*** Opening INFORMATION ***

(** A detector of one pixel at the reciprocal position (0, 0, 2.5e9): a
    particle at height [z] has the phase [pi / 2 * z] there. *)
Definition phase_detector : DetectorBase :=
  mkDetector 1 (PyInt 0) (PyInt 0) 0 (0, 0, 1) None
    (Some [(0, 0, 2.5e9)]) (Some [1]) (Some [1]) (Some [1]) (Some [1])
    (Scalar 0).

(** Samples that put, in a box of radii 4, a first particle at the origin
    and a second one at height 1. *)
Definition quarter_turn_tape : rng :=
  mkRng (fun n => if (n =? 5)%nat then 5 / 8 else 1 / 2) 0.

(** A sampler that gives the nearest of 1, 2 and 3 to each mean. *)
Definition rounding_sampler (lam : list R) (g : rng) : res (list Z * rng) :=
  Ok (map
        (fun m =>
           if Rltb m (3 / 2) then 1%Z
           else if Rltb m (5 / 2) then 2%Z else 3%Z)
        lam,
      advance (length lam) g).

Lemma point_atom_radius :
  maxRadius (fun p : list vec3 => p) [(point_atom, 2%Z)] = 0.
Proof.
  apply (single_atoms_maxRadius (list vec3) (fun p => p)).
  constructor; [|constructor].
  exists (1, 2, 3). reflexivity.
Qed.

Lemma quarter_turn_placement :
  distribute (fun p : list vec3 => p) 1 [(point_atom, 2%Z)] 4 4
    quarter_turn_tape
  = Ok ([point_atom; point_atom],
        [(4 * (-1 + (1 - -1) * (1 / 2)),
          4 * (-1 + (1 - -1) * (1 / 2)),
          4 * (-1 + (1 - -1) * (1 / 2)));
         (4 * (-1 + (1 - -1) * (1 / 2)),
          4 * (-1 + (1 - -1) * (1 / 2)),
          4 * (-1 + (1 - -1) * (5 / 8)))],
        advance 6 quarter_turn_tape).
Proof.
  rewrite (distribute_clear_run (list vec3) (fun p => p) 0).
  - change (row_count [(point_atom, 2%Z)]) with 2%nat.
    rewrite !sample_coords_S. reflexivity.
  - vm_compute. discriminate.
  - apply zero_radius_clear;
      [exact point_atom_radius | apply sample_coords_spec].
Qed.

(** The two unit fields add up to [1 + i]: intensity 2, where the sum
    without the phases would give 4 and a single field 1. *)
Lemma quarter_turn_intensity :
  pixel_intensity [(0, 0, 2.5e9)]
    [([mkC 1 0],
      (4 * (-1 + (1 - -1) * (1 / 2)),
       4 * (-1 + (1 - -1) * (1 / 2)),
       4 * (-1 + (1 - -1) * (1 / 2))));
     ([mkC 1 0],
      (4 * (-1 + (1 - -1) * (1 / 2)),
       4 * (-1 + (1 - -1) * (1 / 2)),
       4 * (-1 + (1 - -1) * (5 / 8))))] 0
  = 2.
Proof.
  unfold pixel_intensity, amplitude_re, amplitude_im, Rsum, phase_angle,
    entry, origin, dot3.
  cbn [map fold_left fst snd re im length Nat.eqb nth].
  replace (2 * PI * 1e-10
           * (0 * (4 * (-1 + (1 - -1) * (1 / 2)))
              + 0 * (4 * (-1 + (1 - -1) * (1 / 2)))
              + 2.5e9 * (4 * (-1 + (1 - -1) * (1 / 2)))))
    with 0 by lra.
  replace (2 * PI * 1e-10
           * (0 * (4 * (-1 + (1 - -1) * (1 / 2)))
              + 0 * (4 * (-1 + (1 - -1) * (1 / 2)))
              + 2.5e9 * (4 * (-1 + (1 - -1) * (5 / 8)))))
    with (PI / 2) by lra.
  rewrite cos_0, sin_0, cos_PI2, sin_PI2. lra.
Qed.

Lemma get_fxs_photons_coherent_sum_witness :
  get_fxs_photons (fun p : list vec3 => p) toy_kernel rounding_sampler
    1 phase_detector [(point_atom, 2%Z)] 4 4 quarter_turn_tape
  = Ok ([2%Z], advance 7 quarter_turn_tape).
Proof.
  apply (proj2 (get_fxs_photons_coherent_sum (list vec3) (fun p => p)
                  toy_kernel rounding_sampler 1 phase_detector
                  [(point_atom, 2%Z)] 4 4 quarter_turn_tape
                  ([2%Z], advance 7 quarter_turn_tape))).
  unfold fxs_reference.
  rewrite quarter_turn_placement.
  cbn [bind pair_up length Nat.eqb combine map fst snd sequence
       get_pattern_without_corrections toy_kernel np_dot_attr
       pixel_position_reciprocal phase_detector shapes_agree forallb
       orb andb seq].
  match goal with
  | |- add_correction_and_quantization _ _ [?x] _ = _ =>
      replace x with 2 by (symmetry; exact quarter_turn_intensity)
  end.
  unfold add_correction_and_quantization, rounding_sampler.
  cbn [linear_correction phase_detector np_multiply_attr np_multiply
       broadcast2 length Nat.eqb zip_with combine map fst snd bind].
  rewrite (Rltb_false (2 * 1) (3 / 2)) by lra.
  rewrite (Rltb_true (2 * 1) (5 / 2)) by lra.
  reflexivity.
Defined.

Lemma add_correction_and_quantization_sequential_witness :
  add_correction_and_quantization toy_poisson toy_detector [1] half_tape
  = (corrected <- add_correction toy_detector [1];;
     add_quantization toy_poisson corrected half_tape)
  /\ add_correction_and_quantization toy_poisson toy_detector [1] half_tape
     = match linear_correction toy_detector with
       | None =>
           match [1] with
           | [] => toy_poisson [] half_tape
           | _ :: _ => Err TypeError
           end
       | Some lc =>
           means <- np_multiply [1] lc;;
           toy_poisson means half_tape
       end.
Proof.
  exact (add_correction_and_quantization_sequential toy_poisson toy_detector
           [1] half_tape).
Defined.

(** ** The further properties at example configurations *)

Arguments first_candidate_clear {Particle} atom_pos particles
  beam_focus_radius jet_radius g.

(** The row three samples of [half_tape] give in a box of radii 4 and 5. *)
Definition centre_row : vec3 :=
  (4 * (-1 + (1 - -1) * (1 / 2)),
   4 * (-1 + (1 - -1) * (1 / 2)),
   5 * (-1 + (1 - -1) * (1 / 2))).

(** A detector on which [np.min] accepts the pixel height as an axis. *)
Definition axis_detector : DetectorBase :=
  mkDetector 1 (PyFloat 1e-4) (PyInt 0) 1e-8 (0, 0, 1)
    None None (Some [1; 2]) None None None (Scalar 0).

(** A geometry routine whose correction arrays do not broadcast. *)
Definition ragged_geometry (_ : option (list vec3)) (_ _ : vec3) (_ : R)
  (_ : vec3) : res (list vec3 * list R * list R * list R) :=
  Ok ([(0, 0, 1)], [1], [3; 4], [2; 5; 6]).

Definition per_pixel_detector : DetectorBase :=
  mkDetector 1 (PyInt 0) (PyInt 0) 0 (0, 0, 1)
    None None None None None None (Array [3; 12]).

Lemma maxRadius_is_maximum_witness :
  0 <= maxRadius (fun p : list vec3 => p) two_dimers
  /\ (forall p c a,
        In (p, c) two_dimers -> In a p ->
        norm3 (vsub a (mean_axis0 p))
        <= maxRadius (fun p : list vec3 => p) two_dimers)
  /\ (maxRadius (fun p : list vec3 => p) two_dimers = 0
      \/ exists p c a,
          In (p, c) two_dimers /\ In a p
          /\ maxRadius (fun p : list vec3 => p) two_dimers
             = norm3 (vsub a (mean_axis0 p))).
Proof.
  exact (maxRadius_is_maximum (list vec3) (fun p => p) two_dimers).
Defined.

Lemma single_dimer_run :
  distribute (fun p : list vec3 => p) 1 [(dimer, 1%Z)] 4 5 half_tape
  = Ok ([dimer], [centre_row], advance 3 half_tape).
Proof. exact (distribute_single_run (list vec3) (fun p => p) 0
                [(dimer, 1%Z)] 4 5 half_tape eq_refl). Qed.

*** Closing INFORMATION ***

**PROMPT**
Could you retype every line of the data exactly?

**TASK ANSWER**
(** A detector of one pixel at the reciprocal position (0, 0, 2.5e9): a
    particle at height [z] has the phase [pi / 2 * z] there. *)
Definition phase_detector : DetectorBase :=
  mkDetector 1 (PyInt 0) (PyInt 0) 0 (0, 0, 1) None
    (Some [(0, 0, 2.5e9)]) (Some [1]) (Some [1]) (Some [1]) (Some [1])
    (Scalar 0).

(** Samples that put, in a box of radii 4, a first particle at the origin
    and a second one at height 1. *)
Definition quarter_turn_tape : rng :=
  mkRng (fun n => if (n =? 5)%nat then 5 / 8 else 1 / 2) 0.

(** A sampler that gives the nearest of 1, 2 and 3 to each mean. *)
Definition rounding_sampler (lam : list R) (g : rng) : res (list Z * rng) :=
  Ok (map
        (fun m =>
           if Rltb m (3 / 2) then 1%Z
           else if Rltb m (5 / 2) then 2%Z else 3%Z)
        lam,
      advance (length lam) g).

Lemma point_atom_radius :
  maxRadius (fun p : list vec3 => p) [(point_atom, 2%Z)] = 0.
Proof.
  apply (single_atoms_maxRadius (list vec3) (fun p => p)).
  constructor; [|constructor].
  exists (1, 2, 3). reflexivity.
Qed.

Lemma quarter_turn_placement :
  distribute (fun p : list vec3 => p) 1 [(point_atom, 2%Z)] 4 4
    quarter_turn_tape
  = Ok ([point_atom; point_atom],
        [(4 * (-1 + (1 - -1) * (1 / 2)),
          4 * (-1 + (1 - -1) * (1 / 2)),
          4 * (-1 + (1 - -1) * (1 / 2)));
         (4 * (-1 + (1 - -1) * (1 / 2)),
          4 * (-1 + (1 - -1) * (1 / 2)),
          4 * (-1 + (1 - -1) * (5 / 8)))],
        advance 6 quarter_turn_tape).
Proof.
  rewrite (distribute_clear_run (list vec3) (fun p => p) 0).
  - change (row_count [(point_atom, 2%Z)]) with 2%nat.
    rewrite !sample_coords_S. reflexivity.
  - vm_compute. discriminate.
  - apply zero_radius_clear;
      [exact point_atom_radius | apply sample_coords_spec].
Qed.

(** The two unit fields add up to [1 + i]: intensity 2, where the sum
    without the phases would give 4 and a single field 1. *)
Lemma quarter_turn_intensity :
  pixel_intensity [(0, 0, 2.5e9)]
    [([mkC 1 0],
      (4 * (-1 + (1 - -1) * (1 / 2)),
       4 * (-1 + (1 - -1) * (1 / 2)),
       4 * (-1 + (1 - -1) * (1 / 2))));
     ([mkC 1 0],
      (4 * (-1 + (1 - -1) * (1 / 2)),
       4 * (-1 + (1 - -1) * (1 / 2)),
       4 * (-1 + (1 - -1) * (5 / 8))))] 0
  = 2.
Proof.
  unfold pixel_intensity, amplitude_re, amplitude_im, Rsum, phase_angle,
    entry, origin, dot3.
  cbn [map fold_left fst snd re im length Nat.eqb nth].
  replace (2 * PI * 1e-10
           * (0 * (4 * (-1 + (1 - -1) * (1 / 2)))
              + 0 * (4 * (-1 + (1 - -1) * (1 / 2)))
              + 2.5e9 * (4 * (-1 + (1 - -1) * (1 / 2)))))
    with 0 by lra.
  replace (2 * PI * 1e-10
           * (0 * (4 * (-1 + (1 - -1) * (1 / 2)))
              + 0 * (4 * (-1 + (1 - -1) * (1 / 2)))
              + 2.5e9 * (4 * (-1 + (1 - -1) * (5 / 8)))))
    with (PI / 2) by lra.
  rewrite cos_0, sin_0, cos_PI2, sin_PI2. lra.
Qed.

Lemma get_fxs_photons_coherent_sum_witness :
  get_fxs_photons (fun p : list vec3 => p) toy_kernel rounding_sampler
    1 phase_detector [(point_atom, 2%Z)] 4 4 quarter_turn_tape
  = Ok ([2%Z], advance 7 quarter_turn_tape).
Proof.
  apply (proj2 (get_fxs_photons_coherent_sum (list vec3) (fun p => p)
                  toy_kernel rounding_sampler 1 phase_detector
                  [(point_atom, 2%Z)] 4 4 quarter_turn_tape
                  ([2%Z], advance 7 quarter_turn_tape))).
  unfold fxs_reference.
  rewrite quarter_turn_placement.
  cbn [bind pair_up length Nat.eqb combine map fst snd sequence
       get_pattern_without_corrections toy_kernel np_dot_attr
       pixel_position_reciprocal phase_detector shapes_agree forallb
       orb andb seq].
  match goal with
  | |- add_correction_and_quantization _ _ [?x] _ = _ =>
      replace x with 2 by (symmetry; exact quarter_turn_intensity)
  end.
  unfold add_correction_and_quantization, rounding_sampler.
  cbn [linear_correction phase_detector np_multiply_attr np_multiply
       broadcast2 length Nat.eqb zip_with combine map fst snd bind].
  rewrite (Rltb_false (2 * 1) (3 / 2)) by lra.
  rewrite (Rltb_true (2 * 1) (5 / 2)) by lra.
  reflexivity.
Defined.

Lemma add_correction_and_quantization_sequential_witness :
  add_correction_and_quantization toy_poisson toy_detector [1] half_tape
  = (corrected <- add_correction toy_detector [1];;
     add_quantization toy_poisson corrected half_tape)
  /\ add_correction_and_quantization toy_poisson toy_detector [1] half_tape
     = match linear_correction toy_detector with
       | None =>
           match [1] with
           | [] => toy_poisson [] half_tape
           | _ :: _ => Err TypeError
           end
       | Some lc =>
           means <- np_multiply [1] lc;;
           toy_poisson means half_tape
       end.
Proof.
  exact (add_correction_and_quantization_sequential toy_poisson toy_detector
           [1] half_tape).
Defined.

(** ** The further properties at example configurations *)

Arguments first_candidate_clear {Particle} atom_pos particles
  beam_focus_radius jet_radius g.

(** The row three samples of [half_tape] give in a box of radii 4 and 5. *)
Definition centre_row : vec3 :=
  (4 * (-1 + (1 - -1) * (1 / 2)),
   4 * (-1 + (1 - -1) * (1 / 2)),
   5 * (-1 + (1 - -1) * (1 / 2))).

(** A detector on which [np.min] accepts the pixel height as an axis. *)
Definition axis_detector : DetectorBase :=
  mkDetector 1 (PyFloat 1e-4) (PyInt 0) 1e-8 (0, 0, 1)
    None None (Some [1; 2]) None None None (Scalar 0).

(** A geometry routine whose correction arrays do not broadcast. *)
Definition ragged_geometry (_ : option (list vec3)) (_ _ : vec3) (_ : R)
  (_ : vec3) : res (list vec3 * list R * list R * list R) :=
  Ok ([(0, 0, 1)], [1], [3; 4], [2; 5; 6]).

Definition per_pixel_detector : DetectorBase :=
  mkDetector 1 (PyInt 0) (PyInt 0) 0 (0, 0, 1)
    None None None None None None (Array [3; 12]).

Lemma maxRadius_is_maximum_witness :
  0 <= maxRadius (fun p : list vec3 => p) two_dimers
  /\ (forall p c a,
        In (p, c) two_dimers -> In a p ->
        norm3 (vsub a (mean_axis0 p))
        <= maxRadius (fun p : list vec3 => p) two_dimers)
  /\ (maxRadius (fun p : list vec3 => p) two_dimers = 0
      \/ exists p c a,
          In (p, c) two_dimers /\ In a p
          /\ maxRadius (fun p : list vec3 => p) two_dimers
             = norm3 (vsub a (mean_axis0 p))).
Proof.
  exact (maxRadius_is_maximum (list vec3) (fun p => p) two_dimers).
Defined.

Lemma single_dimer_run :
  distribute (fun p : list vec3 => p) 1 [(dimer, 1%Z)] 4 5 half_tape
  = Ok ([dimer], [centre_row], advance 3 half_tape).
Proof. exact (distribute_single_run (list vec3) (fun p => p) 0
                [(dimer, 1%Z)] 4 5 half_tape eq_refl). Qed.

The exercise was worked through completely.